Monday, July 9, 2007

Today was a shit-filled day from its inception. It started at about 2:00 am with a wretched throbbing headache that went on until it was time to leave the comforts of my home and pay restitution in the form of financial consulting for the "Evil Blue Octagon" for providing my adoring family with health insurance. I need to move to Canada, seriously.

First stop for poop-scooping is the Park & Ride, although I clearly stated that I wanted to board the 7:40 bus the Favorite Guy has it in his mind that I will board the crowded-ass, standing room only 7:20 bus. For no other reason than, he is "Itinerary Man", (said in a superhero-esque tone) and his mental plan for the day prevails everyday and everywhere. It's been an ongoing issue. But at 7:20 am, feeling like I have a Jimmy Choo stiletto heel lodged in, not one, but both temples-not a battle I feel prepared to engage. Now, I get on the bus and although my day is off to a pretty shitty start it isn't nearly as shitty as the breath of the man panting heavily over my left shoulder the entire ride.

I managed to arrive without being noticed by the powers that be, which is a plus when you arrive for your 6:00 am shift at 8:00 am. The next few hours were seemingly uneventful as I was coming down from bus ride rage. I remained unscathed by the nonsensical yammerings of my clients. I think at that point I was grateful that I could only hear and not smell the shit they were talking.

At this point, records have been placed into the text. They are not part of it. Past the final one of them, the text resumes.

Lemma varint_decode_safe_witness :
  returns (get_varint32_data_ptr [255; 255; 255; 255; 255; 255] 0 6)
    (λ r, match r with Some (q, v) => 0 < q ≤ 6 ∧ q ≤ 0 + 5 ∧ is_u32 v | None => True end) ∧
  returns (get_varint64_data_ptr [255; 255; 255; 255; 255; 255] 0 6)
    (λ r, match r with Some (q, v) => 0 < q ≤ 6 ∧ q ≤ 0 + 10 ∧ is_u64 v | None => True end).
Proof.
  apply (varint_decode_safe [255; 255; 255; 255; 255; 255] 0 6); [|lia|simpl; lia].
  repeat constructor; unfold is_u8; lia.
Defined.

(** Once [is_little_endian] has run, on a machine of either byte order the
    fixed-width encoders write the little-endian bytes of the value and the
    decoders read it back. *)
Lemma little_endian_roundtrip host_le buf at_ v w :
  0 ≤ at_ → at_ + 12 ≤ Z.of_nat (length buf) → is_u32 v → is_u64 w →
  returns (is_little_endian host_le) (λ flag,
    returns (encode_little_endian32 host_le flag buf at_ v) (λ buf',
      buf' = splice buf (Z.to_nat at_) (le_bytes 4 v) ∧
      returns (encode_little_endian64 host_le flag buf' (at_ + 4) w) (λ buf'',
        buf'' = splice buf' (Z.to_nat (at_ + 4)) (le_bytes 8 w) ∧
        decode_little_endian32 host_le flag buf' at_ = Ret v ∧
        decode_little_endian64 host_le flag buf'' (at_ + 4) = Ret w))).
Proof.
  intros Hat Hlen Hv Hw. rewrite is_little_endian_eq. cbn [returns].
  rewrite encode32_eq, store_bytes_ok by (done || apply le_bytes_range || (rewrite length_le_bytes; lia)).
  cbn [returns]. split; [done|].
  assert (length (splice buf (Z.to_nat at_) (le_bytes 4 v)) = length buf) as L
    by (apply length_splice; rewrite length_le_bytes; lia).
  rewrite encode64_eq, store_bytes_ok
    by (lia || apply le_bytes_range || (rewrite length_le_bytes, L; lia)).
  cbn [returns]. split; [done|]. split.
  - eapply decode32_eq; [done|done|]. apply drop_splice. rewrite length_le_bytes. lia.
  - eapply decode64_eq; [lia|done|]. apply drop_splice. rewrite L, length_le_bytes. lia.
Qed.

Lemma little_endian_roundtrip_witness :
  returns (is_little_endian false) (λ flag,
    returns (encode_little_endian32 false flag (replicate 12 0) 0 0x01020304) (λ buf',
      buf' = splice (replicate 12 0) (Z.to_nat 0) (le_bytes 4 0x01020304) ∧
      returns (encode_little_endian64 false flag buf' (0 + 4) 5) (λ buf'',
        buf'' = splice buf' (Z.to_nat (0 + 4)) (le_bytes 8 5) ∧
        decode_little_endian32 false flag buf' 0 = Ret 0x01020304 ∧
        decode_little_endian64 false flag buf'' (0 + 4) = Ret 5))).
Proof.
  apply (little_endian_roundtrip false (replicate 12 0) 0 0x01020304 5);
    [lia|simpl; lia|unfold is_u32; lia|unfold is_u64; lia].
Defined.

(** The zigzag encoders send [n] to [2n] for the integers from 0 to below the
    quarter of the range, and are undefined at every other integer, the negative
    ones they are for among them; the decoders invert the zigzag map on the whole
    range. *)
Lemma zigzag_correct n :
  (is_s32 n → zigzag_encode32 n = (if decide (0 ≤ n < 2 ^ 30) then Ret (zigzag n) else Stuck) ∧ zigzag_decode32 (zigzag n) = n) ∧
  (is_s64 n → zigzag_encode64 n = (if decide (0 ≤ n < 2 ^ 62) then Ret (zigzag n) else Stuck) ∧ zigzag_decode64 (zigzag n) = n).
Proof.
  assert (Z.shiftl n 1 = 2 * n) as E by (rewrite Z.shiftl_mul_pow2; lia). split; intros Hn.
  - split; [|apply (zigzag_decode_spec 32 n); [lia|exact Hn]]. unfold zigzag_encode32, shl_s32, in_s32.
    case_decide as Hd; [|destruct (Z.leb_spec 0 n); [by rewrite bool_decide_eq_false_2 by lia|done]].
    rewrite (proj2 (Z.leb_le 0 n)), bool_decide_eq_true_2 by lia. cbn [mbind outcome_bind]. f_equal.
    apply (zigzag_encode_spec 32 n); lia.
  - split; [|apply (zigzag_decode_spec 64 n); [lia|exact Hn]]. unfold zigzag_encode64, shl_s64, in_s64.
    case_decide as Hd; [|destruct (Z.leb_spec 0 n); [by rewrite bool_decide_eq_false_2 by lia|done]].
    rewrite (proj2 (Z.leb_le 0 n)), bool_decide_eq_true_2 by lia. cbn [mbind outcome_bind]. f_equal.
    apply (zigzag_encode_spec 64 n); lia.
Qed.

Lemma zigzag_correct_witness :
  zigzag_encode32 3 = Ret 6 ∧ zigzag_encode32 (-3) = Stuck ∧ zigzag_decode32 (zigzag (-3)) = -3.
Proof.
  split; [reflexivity|]. destruct (zigzag_correct (-3)) as [H32 _].
  destruct H32 as [He Hd]; [unfold is_s32; lia|]. split; [exact He|exact Hd].
Defined.
Lemma setbit_region_spec :
  returns (bm_setbit_region bm pos region) (λ bm',
    wf_bitmap bm' ∧ length bm' = length bm ∧
    ∀ i, 0 ≤ i → bit bm' i = in_region pos region i || bit bm i).
Proof.
  unfold bm_setbit_region, in_bitmap, in_region in *.
  eapply (for_range_returns (λ k bm', wf_bitmap bm' ∧ length bm' = length bm ∧
    ∀ i, 0 ≤ i → bit bm' i = ((pos <=? i) && (i <? pos + k)) || bit bm i)); [lia| |].
  - split_and!; [done..|]. intros i Hi.
    destruct (Z.leb_spec pos i), (Z.ltb_spec i (pos + 0)); simpl; done || lia.
  - intros k bm' Hk (Hwf' & Hlen & Hbit).
    eapply returns_mono; [apply bm_setbit_spec; [done|rewrite Hlen; lia|lia]|].
    intros bm'' (Hwf'' & Hlen' & Hbit'). split_and!; [done|congruence|].
    intros i Hi. rewrite Hbit', Hbit by done.
    destruct (Z.leb_spec pos i), (Z.ltb_spec i (pos + k)), (Z.ltb_spec i (pos + (k + 1)));
      case_bool_decide; simpl; done || lia.
Qed.

Lemma clrbit_region_spec :
  returns (bm_clrbit_region bm pos region) (λ bm',
    wf_bitmap bm' ∧ length bm' = length bm ∧
    ∀ i, 0 ≤ i → bit bm' i = negb (in_region pos region i) && bit bm i).
Proof.
  unfold bm_clrbit_region, in_bitmap, in_region in *.
  eapply (for_range_returns (λ k bm', wf_bitmap bm' ∧ length bm' = length bm ∧
    ∀ i, 0 ≤ i → bit bm' i = negb ((pos <=? i) && (i <? pos + k)) && bit bm i)); [lia| |].
  - split_and!; [done..|]. intros i Hi.
    destruct (Z.leb_spec pos i), (Z.ltb_spec i (pos + 0)); simpl; done || lia.
  - intros k bm' Hk (Hwf' & Hlen & Hbit).
    eapply returns_mono; [apply bm_clrbit_spec; [done|rewrite Hlen; lia|lia]|].
    intros bm'' (Hwf'' & Hlen' & Hbit'). split_and!; [done|congruence|].
    intros i Hi. rewrite Hbit', Hbit by done.
    destruct (Z.leb_spec pos i), (Z.ltb_spec i (pos + k)), (Z.ltb_spec i (pos + (k + 1)));
      case_bool_decide; simpl; done || lia.
Qed.

Lemma isset_region_spec :
  returns (bm_isset_region bm pos region) (λ r,
    (r = 1 ∧ ∃ i, pos ≤ i < pos + region ∧ bit bm i = true) ∨
    (r = 0 ∧ ∀ i, pos ≤ i < pos + region → bit bm i = false)).
Proof.
  unfold bm_isset_region, in_bitmap in *.
  eapply (loop_returns
    (λ k, 0 ≤ k ≤ region ∧ ∀ i, pos ≤ i < pos + k → bit bm i = false)
    (λ k, Z.to_nat (region - k))); [|split; [lia|intros; lia]|lia].
  intros k [Hk Hclr]. destruct (Z.ltb_spec k region); simpl.
  - rewrite bm_isset_spec by (done || lia). simpl.
    destruct (bit bm (pos + k)) eqn:T; simpl.
    + left. split; [done|]. exists (pos + k). split; [lia|done].
    + split; [|lia]. split; [lia|]. intros i Hi.
      destruct (decide (i = pos + k)) as [->|]; [done|]. apply Hclr. lia.
  - right. split; [done|]. intros i Hi. apply Hclr. lia.
Qed.
End region.

(** *** Whole-bitmap operations *)
Definition longs (nbits : Z) : Z := (nbits + 63) / 64.

Lemma BITS_TO_LONGS_eq nbits : 0 ≤ nbits < 2 ^ 34 → BITS_TO_LONGS nbits = longs nbits.
Proof.
  intros. unfold BITS_TO_LONGS, DIV_ROUND_UP, BITS_PER_LONG, longs.
  rewrite (u64_id (nbits + 64)), u64_id by (unfold is_u64; lia). f_equal. lia.
Qed.

Lemma longs_le nbits : 0 ≤ nbits < 2 ^ 34 → 0 ≤ longs nbits ≤ 2 ^ 28.
Proof. intros. unfold longs. dlia. Qed.

Lemma memset_words_spec bm n w :
  wf_bitmap bm → is_u64 w → 0 ≤ n ≤ Z.of_nat (length bm) → n < 2 ^ 60 →
  returns (memset_words bm (n * 8) w) (λ bm',
    wf_bitmap bm' ∧ length bm' = length bm ∧
    ∀ k, 0 ≤ k → bm' !!! Z.to_nat k = if k <? n then w else bm !!! Z.to_nat k).
Proof.
  intros Hwf Hw Hn H60. unfold memset_words. rewrite u64_id by (unfold is_u64; lia).
  rewrite Z.div_mul by lia.
  eapply (for_range_returns (λ j bm', wf_bitmap bm' ∧ length bm' = length bm ∧
    ∀ k, 0 ≤ k → bm' !!! Z.to_nat k = if k <? j then w else bm !!! Z.to_nat k)); [lia| |].
  - split_and!; [done..|]. intros k Hk. destruct (Z.ltb_spec k 0); [lia|done].
  - intros j bm' Hj (Hwf' & Hlen & Hbm). rewrite aset_ok by lia. simpl.
    split_and!; [by apply Forall_insert|by rewrite length_insert|].
    intros k Hk. destruct (decide (k = j)) as [->|].
    + rewrite list_lookup_total_insert_eq by lia. destruct (Z.ltb_spec j (j + 1)); [done|lia].
    + rewrite list_lookup_total_insert_ne, Hbm by lia.
      destruct (Z.ltb_spec k j), (Z.ltb_spec k (j + 1)); done || lia.
Qed.

Lemma longs_31 nbits : 1 ≤ nbits < 2 ^ 31 → 1 ≤ longs nbits ≤ 2 ^ 25.
Proof. intros. unfold longs. dlia. Qed.

Lemma last_mask_range nbits : is_u64 (BITMAP_LAST_WORD_MASK nbits).
Proof. unfold BITMAP_LAST_WORD_MASK. case_bool_decide; apply u64_range. Qed.

Lemma last_mask_bits nbits j :
  1 ≤ nbits → 0 ≤ j < 64 →
  Z.testbit (BITMAP_LAST_WORD_MASK nbits) j = (64 * (longs nbits - 1) + j <? nbits).
Proof.
  intros Hn Hj. unfold BITMAP_LAST_WORD_MASK, BITS_PER_LONG, longs, u64.
  pose proof (Z.mod_pos_bound nbits 64 ltac:(lia)) as Hm.
  case_bool_decide as E.
  - rewrite Z.shiftl_1_l, (Z.mod_small (2 ^ _)) by (split; [lia|]; apply Z.pow_lt_mono_r; lia).
    rewrite Z.mod_small.
    2:{ assert (0 < 2 ^ (nbits mod 64)) by lia.
        assert (2 ^ (nbits mod 64) < 2 ^ 64) by (apply Z.pow_lt_mono_r; lia). lia. }
    change (2 ^ (nbits mod 64) - 1) with (Z.pred (2 ^ (nbits mod 64))).
    rewrite <-Z.ones_equiv. rewrite Z.testbit_ones by lia.
    destruct (Z.leb_spec 0 j); [|lia]. simpl.
    destruct (Z.ltb_spec j (nbits mod 64)), (Z.ltb_spec (64 * ((nbits + 63) / 64 - 1) + j) nbits);
      done || dlia.
  - change (Z.lnot 0 mod 2 ^ 64) with (Z.ones 64). rewrite Z.ones_spec_low by lia.
    symmetry. apply Z.ltb_lt. dlia.
Qed.

Lemma bit_of_words bm bm' n w i :
  (∀ k, 0 ≤ k → bm' !!! Z.to_nat k = if k <? n then w else bm !!! Z.to_nat k) →
  0 ≤ i → bit bm' i = if i <? 64 * n then Z.testbit w (i mod 64) else bit bm i.
Proof.
  intros H Hi. unfold bit. rewrite H by dlia.
  destruct (Z.ltb_spec (i / 64) n), (Z.ltb_spec i (64 * n)); done || dlia.
Qed.

Section init.
Context (const_p : bool) (bm : list Z) (nbits : Z).
Hypothesis (Hwf : wf_bitmap bm) (Hn : 1 ≤ nbits < 2 ^ 31).
Hypothesis (Hlen : longs nbits ≤ Z.of_nat (length bm)).

Lemma small_const_longs : small_const_nbits const_p nbits = true → longs nbits = 1.
Proof.
  unfold small_const_nbits, BITS_PER_LONG, longs. intros [_ Hb]%andb_prop. dlia.
Qed.

Lemma bm_zero_spec :
  returns (bm_zero const_p bm nbits) (λ bm',
    length bm' = length bm ∧
    ∀ i, 0 ≤ i → bit bm' i = negb (i <? 64 * longs nbits) && bit bm i).
Proof.
  pose proof (longs_31 nbits Hn) as HL. pose proof small_const_longs as Hs.
  unfold bm_zero. rewrite BITS_TO_LONGS_eq by lia.
  destruct (small_const_nbits const_p nbits).
  - rewrite aset_ok by lia. simpl. split; [apply length_insert|]. intros i Hi.
    rewrite Hs, bit_insert by (done || lia). rewrite Z.testbit_0_l.
    case_bool_decide; destruct (Z.ltb_spec i (64 * 1)); simpl; try done; dlia.
  - rewrite (u64_id (_ * 8)), (sw_id 32) by (unfold is_u64; lia).
    eapply returns_mono; [apply memset_words_spec; [done|unfold is_u64; lia..]|].
    intros bm' (_ & Hl & Hbm). split; [done|]. intros i Hi.
    rewrite (bit_of_words bm bm' (longs nbits) 0) by done. rewrite Z.testbit_0_l.
    by destruct (i <? _).
Qed.

(** The words below the last are filled first. *)
Lemma bm_fill_words :
  returns
    (if small_const_nbits const_p nbits then Ret bm
     else memset_words bm (s32 (u64 (u64 (longs nbits - 1) * 8))) (2 ^ 64 - 1))
    (λ bm', length bm' = length bm ∧
       ∀ i, 0 ≤ i → bit bm' i = if i <? 64 * (longs nbits - 1) then true else bit bm i).
Proof.
  pose proof (longs_31 nbits Hn) as HL. pose proof small_const_longs as Hs.
  destruct (small_const_nbits const_p nbits).
  - simpl. split; [done|]. intros i Hi. rewrite Hs by done.
    destruct (Z.ltb_spec i (64 * (1 - 1))); [lia|done].
  - rewrite (u64_id (_ - 1)), (u64_id (_ * 8)), (sw_id 32) by (unfold is_u64; lia).
    eapply returns_mono; [apply memset_words_spec; [done|unfold is_u64; lia..]|].
    intros bm' (_ & Hl & Hbm). split; [done|]. intros i Hi.
    rewrite (bit_of_words bm bm' (longs nbits - 1) (2 ^ 64 - 1)) by done.
    change (2 ^ 64 - 1) with (Z.ones 64).
    rewrite Z.ones_spec_low by (apply Z.mod_pos_bound; lia). done.
Qed.

Lemma bm_fill_spec :
  returns (bm_fill const_p bm nbits) (λ bm',
    length bm' = length bm ∧
    ∀ i, 0 ≤ i → bit bm' i = if i <? 64 * longs nbits then i <? nbits else bit bm i).
Proof.
  pose proof (longs_31 nbits Hn) as HL. unfold bm_fill. rewrite BITS_TO_LONGS_eq by lia.
  apply returns_bind. eapply returns_mono; [apply bm_fill_words|].
  intros bm' [Hl Hbm]. rewrite u64_id by (unfold is_u64; lia).
  rewrite aset_ok by lia. simpl. split; [by rewrite length_insert|]. intros i Hi.
  pose proof (Z.div_mod i 64 ltac:(lia)). pose proof (Z.mod_pos_bound i 64 ltac:(lia)).
  rewrite bit_insert by lia. case_bool_decide as E.
  - assert (i / 64 = longs nbits - 1) as Ei by lia.
    rewrite last_mask_bits by lia. destruct (Z.ltb_spec i (64 * longs nbits)); [|lia].
    f_equal. lia.
  - rewrite Hbm by done. assert (i / 64 ≠ longs nbits - 1) by (intros Ei; apply E; by rewrite Ei).
    destruct (Z.ltb_spec i (64 * (longs nbits - 1))), (Z.ltb_spec i (64 * longs nbits));
      try lia; [|done].
    symmetry. apply Z.ltb_lt. unfold longs in *. dlia.
Qed.
End init.
Definition get_random_level (fuel : nat) (g : rng) : outcome (Z * rng) :=
  let! rg := next_rand (rands g) in
  loop fuel (λ st : Z * Z * rng,
    let '(level, randomBits, g) := st in
    let b := Z.land randomBits 3 in
    let level := if bool_decide (b = 0) then level + 1 else level in
    let randomBits := Z.shiftr randomBits 2 in
    let left := randomsLeft g - 1 in
    let! st :=
      (if bool_decide (left = 0) then
         let! rg := next_rand (rands g) in
         Ret (rg.1, Rng MAX_SK_LEVEL_INDEX rg.2)
       else Ret (randomBits, Rng left (rands g))) in
    if bool_decide (b = 0) then Ret (inl (level, st.1, st.2))
    else Ret (inr (if MAX_SK_LEVEL_INDEX <? level then MAX_SK_LEVEL_INDEX else level, st.2)))
    (0, rg.1, Rng (randomsLeft g) rg.2).

(** The turns [__get_random_level] may take (its countdown has 15 steps). *)
Definition LEVEL_FUEL : nat := 32.

(** ** Specification *)
Section spec.
Context {V : Type}.
Abbreviation heap := (gmap loc (node V)).
Implicit Types (h : heap) (l x y : loc) (L A B C : list loc).

(** Views of a heap: height, key, and one forward pointer of a node. *)
Definition hgt h l : nat := from_option (λ n, length (elem n)) O (h !! l).
Definition prio h l : Z := from_option priority 0 (h !! l).
Definition el h l (i : nat) : option ptr := h !! l ≫= λ n, elem n !! i.

(** Everything but the contents of the forward pointers. *)
Definition sig (n : node V) := (priority n, ack_hash_1 n, ack_hash_2 n, payload n, length (elem n)).
Definition same_shape h h' : Prop := sig <$> h = sig <$> h'.

(** The first node of [ls] that has level [i]. *)
Fixpoint nxt h (i : nat) (ls : list loc) : ptr :=
  match ls with
  | [] => Null
  | l :: ls => if bool_decide (i < hgt h l)%nat then Addr l else nxt h i ls
  end.

(** The last node of [x :: ls] that has level [i], [x] being taken to. *)
Fixpoint lastge h (i : nat) (x : loc) (ls : list loc) : loc :=
  match ls with
  | [] => x
  | l :: ls => lastge h i (if bool_decide (i < hgt h l)%nat then l else x) ls
  end.

(** The skip list with head node [head], current level [lvl] and nodes [L] in
    order: each forward pointer leads to the next node of its level. *)
Record wf h (head : loc) (lvl : nat) (L : list loc) : Prop := Wf {
  wf_nodup : NoDup (head :: L);
  wf_head : hgt h head = MAX_SK_LEVEL;
  wf_hgt : ∀ l, l ∈ L → (1 ≤ hgt h l ≤ S lvl)%nat;
  wf_lvl : (lvl < MAX_SK_LEVEL)%nat;
  wf_next : ∀ A x B i, head :: L = A ++ x :: B → (i < hgt h x)%nat → el h x i = Some (nxt h i B);
  wf_sorted : StronglySorted Z.le (prio h <$> L)
}.

(** *** Views *)
Lemma same_shape_lookup h h' l :
  same_shape h h' → sig <$> h !! l = sig <$> h' !! l.
Proof. intros E. by rewrite <-!lookup_fmap, E. Qed.

Lemma same_shape_views h h' l :
  same_shape h h' → hgt h' l = hgt h l ∧ prio h' l = prio h l.
Proof.
  intros E. apply (same_shape_lookup _ _ l) in E. unfold hgt, prio.
  destruct (h !! l), (h' !! l); simpl in *; [|done..]. unfold sig in E. by simplify_eq.
Qed.

Lemma same_shape_hgt h h' l : same_shape h h' → hgt h' l = hgt h l.
Proof. intros E. by apply same_shape_views. Qed.

Lemma hgt_some h l : (0 < hgt h l)%nat → is_Some (h !! l).
Proof. unfold hgt. destruct (h !! l); simpl; [by eexists|lia]. Qed.

Lemma el_hgt h l i : (i < hgt h l)%nat ↔ is_Some (el h l i).
Proof.
  unfold hgt, el. destruct (h !! l) as [n|]; simpl.
  - by rewrite lookup_lt_is_Some.
  - split; [lia|by intros [? ?]].
Qed.

Lemma get_elem_eq h l i q : el h l i = Some q → get_elem h (Addr l) (Z.of_nat i) = Ret q.
Proof.
  unfold el, get_elem. simpl. destruct (h !! l) as [n|]; [|done]. simpl. intros E.
  apply aget_lookup; [lia|]. by rewrite Nat2Z.id.
Qed.

Lemma set_elem_spec h l i q :
  (i < hgt h l)%nat →
  returns (set_elem h (Addr l) (Z.of_nat i) q) (λ h', same_shape h h' ∧
    ∀ l' j, el h' l' j = if decide (l' = l ∧ j = i) then Some q else el h l' j).
Proof.
  unfold hgt, set_elem. destruct (h !! l) as [n|] eqn:Hl; simpl; [|lia]. intros Hi.
  rewrite aset_ok by lia. simpl. rewrite Nat2Z.id. split.
  - unfold same_shape. apply map_eq. intros k. rewrite !lookup_fmap, lookup_insert.
    case_decide as E; [|done]. subst k. rewrite Hl. simpl. f_equal. unfold sig. simpl.
    by rewrite length_insert.
  - intros l' j. unfold el. rewrite lookup_insert.
    destruct (decide (l = l')) as [->|Hne].
    + rewrite Hl. simpl. destruct (decide (j = i)) as [->|].
      * rewrite decide_True by done. by apply list_lookup_insert_eq.
      * rewrite decide_False by naive_solver. by apply list_lookup_insert_ne.
    + rewrite decide_False by naive_solver. done.
Qed.

(** *** Levels of a list of nodes *)
Lemma nxt_ext h h' i ls : (∀ l, l ∈ ls → hgt h' l = hgt h l) → nxt h' i ls = nxt h i ls.
Proof.
  induction ls as [|l ls IH]; intros H; simpl; [done|].
  rewrite (H l), IH; [done| |left]. intros l' Hl'. apply H. by right.
Qed.

Lemma lastge_ext h h' i x ls :
  (∀ l, l ∈ ls → hgt h' l = hgt h l) → lastge h' i x ls = lastge h i x ls.
Proof.
  revert x. induction ls as [|l ls IH]; intros x H; simpl; [done|].
  rewrite (H l), IH; [done| |left]. intros l' Hl'. apply H. by right.
Qed.

Lemma nxt_app_low h i A B : (∀ l, l ∈ A → (hgt h l ≤ i)%nat) → nxt h i (A ++ B) = nxt h i B.
Proof.
  induction A as [|a A IH]; intros H; simpl; [done|].
  rewrite bool_decide_eq_false_2 by (specialize (H a ltac:(left)); lia).
  apply IH. intros l Hl. apply H. by right.
Qed.

Lemma lastge_app h i x A B : lastge h i x (A ++ B) = lastge h i (lastge h i x A) B.
Proof. revert x. induction A as [|a A IH]; intros x; simpl; auto. Qed.

Lemma lastge_low h i x A : (∀ l, l ∈ A → (hgt h l ≤ i)%nat) → lastge h i x A = x.
Proof.
  revert x. induction A as [|a A IH]; intros x H; simpl; [done|].
  rewrite bool_decide_eq_false_2 by (specialize (H a ltac:(left)); lia).
  apply IH. intros l Hl. apply H. by right.
Qed.

(** Either no node of the list has level [i], or there is a first one. *)
Lemma level_cases h i A :
  (∀ l, l ∈ A → (hgt h l ≤ i)%nat) ∨
  ∃ C y D, A = C ++ y :: D ∧ (∀ l, l ∈ C → (hgt h l ≤ i)%nat) ∧ (i < hgt h y)%nat.
Proof.
  induction A as [|a A IH]; [left; intros l; by rewrite elem_of_nil|].
  destruct (decide (i < hgt h a)%nat) as [Ha|Ha].
  - right. exists [], a, A. split_and!; [done|intros l; by rewrite elem_of_nil|done].
  - destruct IH as [IH|(C & y & D & -> & HC & Hy)].
    + left. intros l [->|Hl]%elem_of_cons; [lia|auto].
    + right. exists (a :: C), y, D. split_and!; [done| |done].
      intros l [->|Hl]%elem_of_cons; [lia|auto].
Qed.

Lemma nxt_first h i C y D :
  (∀ l, l ∈ C → (hgt h l ≤ i)%nat) → (i < hgt h y)%nat → nxt h i (C ++ y :: D) = Addr y.
Proof. intros HC Hy. rewrite nxt_app_low by done. simpl. by rewrite bool_decide_eq_true_2. Qed.

Lemma lastge_first h i x C y D :
  (i < hgt h y)%nat → lastge h i x (C ++ y :: D) = lastge h i y D.
Proof. intros Hy. rewrite lastge_app. simpl. by rewrite bool_decide_eq_true_2. Qed.

Lemma nxt_inv h i ls y :
  nxt h i ls = Addr y → (i < hgt h y)%nat ∧ y ∈ ls.
Proof.
  induction ls as [|l ls IH]; simpl; [done|]. case_bool_decide.
  - intros [= ->]. split; [done|left].
  - intros H'. destruct (IH H'). split; [done|by right].
Qed.

Lemma nxt_not_junk h i ls : nxt h i ls ≠ Junk.
Proof. induction ls; simpl; [done|]. by case_bool_decide. Qed.

(** [lastge] picks an element of the list that has the level, and the rest of
    the list after it does not have it. *)
Lemma lastge_split h i x A :
  (i < hgt h x)%nat →
  ∃ C D, x :: A = C ++ lastge h i x A :: D ∧ (i < hgt h (lastge h i x A))%nat ∧
         (∀ l, l ∈ D → (hgt h l ≤ i)%nat).
Proof.
  revert x. induction A as [|a A IH]; intros x Hx; simpl.
  - exists [], []. split_and!; [done|done|intros l; by rewrite elem_of_nil].
  - case_bool_decide as Ha.
    + destruct (IH a Ha) as (C & D & E & H1 & H2). exists (x :: C), D. by rewrite E.
    + destruct (level_cases h i A) as [Hlow|(C & y & D & -> & HC & Hy)].
      * exists [], (a :: A). rewrite lastge_low by done. split_and!; [done|done|].
        intros l [->|Hl]%elem_of_cons; [lia|auto].
      * rewrite lastge_first by done. destruct (IH x Hx) as (C' & D' & E & H1 & H2).
        rewrite lastge_first in E, H1 by done.
        destruct C' as [|c C'].
        -- exfalso. simpl in E. injection E as E1 E2. rewrite <-E2 in H2.
           specialize (H2 y ltac:(apply elem_of_app; right; left)). lia.
        -- simpl in E. injection E as -> E. exists (c :: a :: C'), D'. simpl. by rewrite E.
Qed.
End spec.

Fast forward to lunch and the day is getting just a bit more flowery! I stopped at Yasda Bento picked up a vegetable bowl, loaded it up with hot sauce accompanied by a vat of Diet Coke and met Avery up at the employee lounge for eatin's. Avery is a co-worker of mine, he's a nice kid with a fairly positive outlook on life, but have no fear I'm working on him. Lunch went well, Avery shared his weekend adventures with a faulty garage door and just when I thought it couldn't get any better, in walks "Package Man". Package Man has been an ongoing source of amusement for me since I noticed his existence about a year ago. This guy wears the absolute tightest Levi's Dockers khakis hiked up to, I'd say about the third rib from the bottom. As a result his "man-parts" are burgeoning in an unsightly hump, or in his case "package" in his pants. I try to be grown-up, really I do. But, every time he enters the lounge I'm forced into uncontrollable laughter, which is heightened by the fact that he looks thoroughly annoyed all the time. And I'm sure he is with his parts all "a-cram" in the 110 degrees desert heat! Well, Avery can't partake in all of my Package Man hysterics, because, well-he's a guy and there's some rule about guys not looking at other guys packages. I think they teach it in Public Restroom Etiquette 101. Sucks for him, because this shit is hilarious and to boot, he seems to stab his fork into his burnt chicken more aggressively as my laughter continues. What's he gonna do kick my ass, uh, not in those trousers!

I'm exhausted now. I'm full. I've had a good chuckle, it's almost time to go home but I need a cup of coffee to get me through the next few hours. I go down to the overpriced coffee nook with the vintage pastries. I started calling them vintage when I advised the clerk that the cookies were dated "sell by" last October and she smiled like I was referring to wine, to which I snidely replied, "Oh is that a good year?'" Before neatly putting them back. So I fill my coffee cup and look around quizzically for the skim milk (bad vegan I know but that coffee is lethal on its own). When I ask the store clerk about the skim milk she looks at me like I've gone mad and says quite aggressively I might add, "Milk?! We don't keep that out, it'll go bad!" So I say to her, in a tone I generally reserve for those under 5 and over 85, "Right, but there are three partially stocked refrigerators in here-why not just stick it in there?" She continues to grow increasingly more belligerent and then she calls the manager who also looks at me like I'm nuts. So, I slam the coffee down and head to the fridge and buy a damn skim milk. As she is ringing me up and totally without a second thought I say to both of them, "I will never buy coffee here again I will sooner burst into flames while walking to Starbucks. This is the worst customer service I have ever received, I walk in, pour coffee and ask for skim milk and you two carry on like I asked for...ear of newt or toe of frog or some shit"! Don't ask why I quoted MacBeth, I don't know where that came from! But, yeah I quoted MacBeth and just as I walked off, once again, my head starts to throb. Ugh...

2 comments:

avery said...

So, two years later, my disposition has been successfully corrected. Also, thinking about it, I haven't seen Package Man around for a very long time.

T.Allen said...

Haha, Oh my goodness Package Man! I need help-seriously!